Look below for the line that has "Ec, holders_middle. f_equal.". Set down the lines from there through the line that has "- intros n Hn.", exactly as written.

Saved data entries

---

Lemma unref_preserves vs held1 held2 id fs :
  refs_ok vs (held1 ++ (id, fs) :: held2) -> refs_ok (Version_Unref vs id) (held1 ++ held2).
Proof.
  intros [H1 H2 H3 H4 H5].
  destruct H5 as (c & Hc & Ec). set (held := held1 ++ (vn_id c, []) :: held2).
  assert (Hh : forall i, holders held i = holders (held1 ++ held2) i + owner vs i).
  { intros i. unfold held, owner. rewrite Ec, holders_middle. f_equal.
    destruct (decide (vn_id c = i)), (decide (Some (vn_id c) = Some i)); lia || congruence. }
  destruct (unref_ok vs held id H1 H2) as (G1 & G2 & G3 & G4).
  { intros n Hn. specialize (H3 n Hn). rewrite holders_middle in H3. rewrite Hh.
    destruct (decide (id = vn_id n)), (decide (vn_id n = id)); lia || congruence. }
  split; [done|done| | |].
  - intros n Hn. specialize (G3 n Hn). rewrite Hh in G3. done.
  - intros i fs' Hin. destruct (H4 i fs') as (m & Hm & <- & <-); [apply elem_of_app in Hin; apply elem_of_app; rewrite elem_of_cons; tauto|].
    destruct (G4 m Hm) as (n & Hn & E1 & E2).
    { rewrite Hh. pose proof (holders_pos _ _ _ Hin). unfold owner. destruct (decide _); lia. }
    exists n. by rewrite E2.
  - destruct (G4 c Hc) as (n & Hn & E1 & E2).
    { rewrite Hh. unfold owner. rewrite decide_True by done. pose proof (holders_nonneg (held1 ++ held2) (vn_id c)). lia. }
    exists n. split; [done|]. cbn. congruence.
Qed.

Lemma append_preserves vs held v : refs_ok vs held -> refs_ok (AppendVersion vs v) held.
Proof.
  intros [H1 H2 H3 H4 H5].
  destruct H5 as (c & Hc & Ec). unfold AppendVersion. rewrite Ec.
  destruct (unref_ok vs held (vn_id c) H1 H2) as (G1 & G2 & G3 & G4).
  { intros n Hn. specialize (H3 n Hn). unfold owner in H3. rewrite Ec in H3.
    destruct (decide (Some (vn_id c) = Some (vn_id n))), (decide (vn_id n = vn_id c)); lia || congruence. }
  set (vs1 := Version_Unref vs (vn_id c)) in *. assert (En : next_id_ vs1 = next_id_ vs) by done.
  assert (Hfresh : holders held (next_id_ vs) = 0).
  { unfold holders. destruct (filter _ held) as [|[i fs] l] eqn:E; [done|]. exfalso.
    assert (Hin : (i, fs) ∈ filter (fun p => p.1 = next_id_ vs) held) by (rewrite E; left).
    apply list_elem_of_filter in Hin as [Ei Hin]. cbn in Ei. destruct (H4 _ _ Hin) as (m & Hm & Em & _). specialize (H2 m Hm). lia. }
  split; cbn [versions_ set_versions next_id_ current_].
  - rewrite fmap_app. apply list.NoDup_app. split; [done|]. split; [|apply NoDup_singleton].
    intros i (m & -> & Hm)%list_elem_of_fmap Hi. apply list_elem_of_singleton in Hi. specialize (G2 m Hm). cbn in Hi. lia.
  - intros n [Hn|Hn]%elem_of_app; [specialize (G2 n Hn); lia|]. apply list_elem_of_singleton in Hn as ->. cbn. lia.
  - intros n [Hn|Hn]%elem_of_app.
    + unfold owner. cbn. specialize (G3 n Hn). specialize (G2 n Hn). rewrite decide_False by (intros [=]; lia). lia.
    + apply list_elem_of_singleton in Hn as ->. unfold owner. cbn [vn_id refs_ current_ set_versions]. rewrite decide_True by done. rewrite En, Hfresh. lia.
  - intros i fs Hin. destruct (H4 _ _ Hin) as (m & Hm & <- & <-). destruct (G4 m Hm) as (n & Hn & E1 & E2); [by eapply holders_pos|].
    exists n. rewrite E2. split; [apply elem_of_app; by left|done].
  - exists (MkNode (next_id_ vs1) 1 v). split; [apply elem_of_app; right; left|done].
Qed.

Lemma update_preserves vs held id f :
  (forall v, files_ (f v) = files_ v) -> refs_ok vs held -> refs_ok (update_version vs id f) held.
Proof.
  intros Hf [H1 H2 H3 H4 H5].
  destruct (map_nodes_ok vs (fun n => if vn_id n =? id then MkNode (vn_id n) (refs_ n) (f (vn_version n)) else n)) as [Ei En].
  { intros n. by destruct (_ =? id). }
  fold (update_version vs id f) in Ei, En. split.
  - by rewrite Ei.
  - intros n (m & Hm & ->)%En. specialize (H2 m Hm). by destruct (_ =? id).
  - intros n (m & Hm & ->)%En. specialize (H3 m Hm). unfold owner in *. cbn [current_ update_version set_versions]. by destruct (_ =? id).
  - intros i fs Hin. destruct (H4 _ _ Hin) as (m & Hm & <- & <-). eexists. split; [apply En; by exists m|].
    destruct (_ =? id); [|done]. cbn. by rewrite Hf.
  - destruct H5 as (m & Hm & E). eexists. split; [apply En; by exists m|]. cbn [current_ update_version set_versions]. by destruct (_ =? id).
Qed.

Lemma step_preserves s s' : version_step s s' -> refs_ok s.1 s.2 -> refs_ok s'.1 s'.2.
Proof.
  destruct 1 as [| ? ? ? ? ? ? -> | | |vs vs' held E1 E2 E3];
    [by apply ref_preserves|apply unref_preserves|apply append_preserves|by apply update_preserves|].
  cbn. intros [H1 H2 H3 H4 H5]. unfold owner in *. split; unfold owner; rewrite ?E1, ?E2, ?E3; done.
Qed.

Lemma initial_refs_ok : refs_ok (NewVersionSet (W := W)) [].
Proof.
  split; cbn.
  - apply NoDup_singleton.
  - intros n ->%list_elem_of_singleton. cbn. lia.
  - intros n ->%list_elem_of_singleton. unfold owner. cbn. by rewrite decide_True.
  - intros id fs []%elem_of_nil.
  - eexists. split; [left|done].
Qed.

Lemma run_refs_ok s : version_run (NewVersionSet, []) s -> refs_ok s.1 s.2.
Proof.
  unfold version_run. revert s. apply (rtc_ind_r (R := version_step) (fun s => refs_ok s.1 s.2)); [apply initial_refs_ok|].
  intros s1 s2 _ Hstep. by apply step_preserves.
Qed.

Lemma fold_union_elem {A} (g : gset Z -> A -> gset Z) (has : A -> Z -> Prop) l :
  (forall live a n, n ∈ g live a <-> n ∈ live \/ has a n) ->
  forall live n, n ∈ foldl g live l <-> n ∈ live \/ exists a, a ∈ l /\ has a n.
Proof.
  intros Hg. induction l as [|a l IH]; intros live n; cbn [foldl].
  - split; [by left|]. by intros [?|(a & []%elem_of_nil & _)].
  - rewrite IH, Hg, Logic.or_assoc. apply or_iff_compat_l. setoid_rewrite elem_of_cons. split.
    + intros [Hh|(b & Hb & Hh)]; [exists a|exists b]; auto.
    + intros (b & [->|Hb] & Hh); [by left|right; by exists b].
Qed.

Definition version_file (v : Version) (n : Z) : Prop := exists fs f, fs ∈ files_ v /\ f ∈ fs /\ number f = n.

Lemma AddLiveFiles_elem vs live n :
  n ∈ AddLiveFiles vs live <-> n ∈ live \/ exists m, m ∈ versions_ vs /\ version_file (vn_version m) n.
Proof.
  unfold AddLiveFiles. apply (fold_union_elem _ (fun m n => version_file (vn_version m) n)). clear live n. intros live m n.
  rewrite (fold_union_elem _ (fun fs n => exists f, f ∈ fs /\ number f = n)).
  { unfold version_file. apply or_iff_compat_l. split.
    - intros (fs & Hfs & f & Hf & E). by exists fs, f.
    - intros (fs & f & Hfs & Hf & E). exists fs. split; [done|]. by exists f. }
  clear live n. intros live fs n. apply (fold_union_elem _ (fun f n => number f = n)).
  clear live n. intros live f n. rewrite elem_of_union, elem_of_singleton.
  split; (intros [->|?] || intros [?| ->]); auto.
Qed.
End refs.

---

__TASK OUTPUT__.
  { intros i. unfold held, owner. rewrite Ec, holders_middle. f_equal.
    destruct (decide (vn_id c = i)), (decide (Some (vn_id c) = Some i)); lia || congruence. }
  destruct (unref_ok vs held id H1 H2) as (G1 & G2 & G3 & G4).
  { intros n Hn. specialize (H3 n Hn). rewrite holders_middle in H3. rewrite Hh.
    destruct (decide (id = vn_id n)), (decide (vn_id n = id)); lia || congruence. }
  split; [done|done| | |].
  - intros n Hn. specialize (G3 n Hn). rewrite Hh in G3. done.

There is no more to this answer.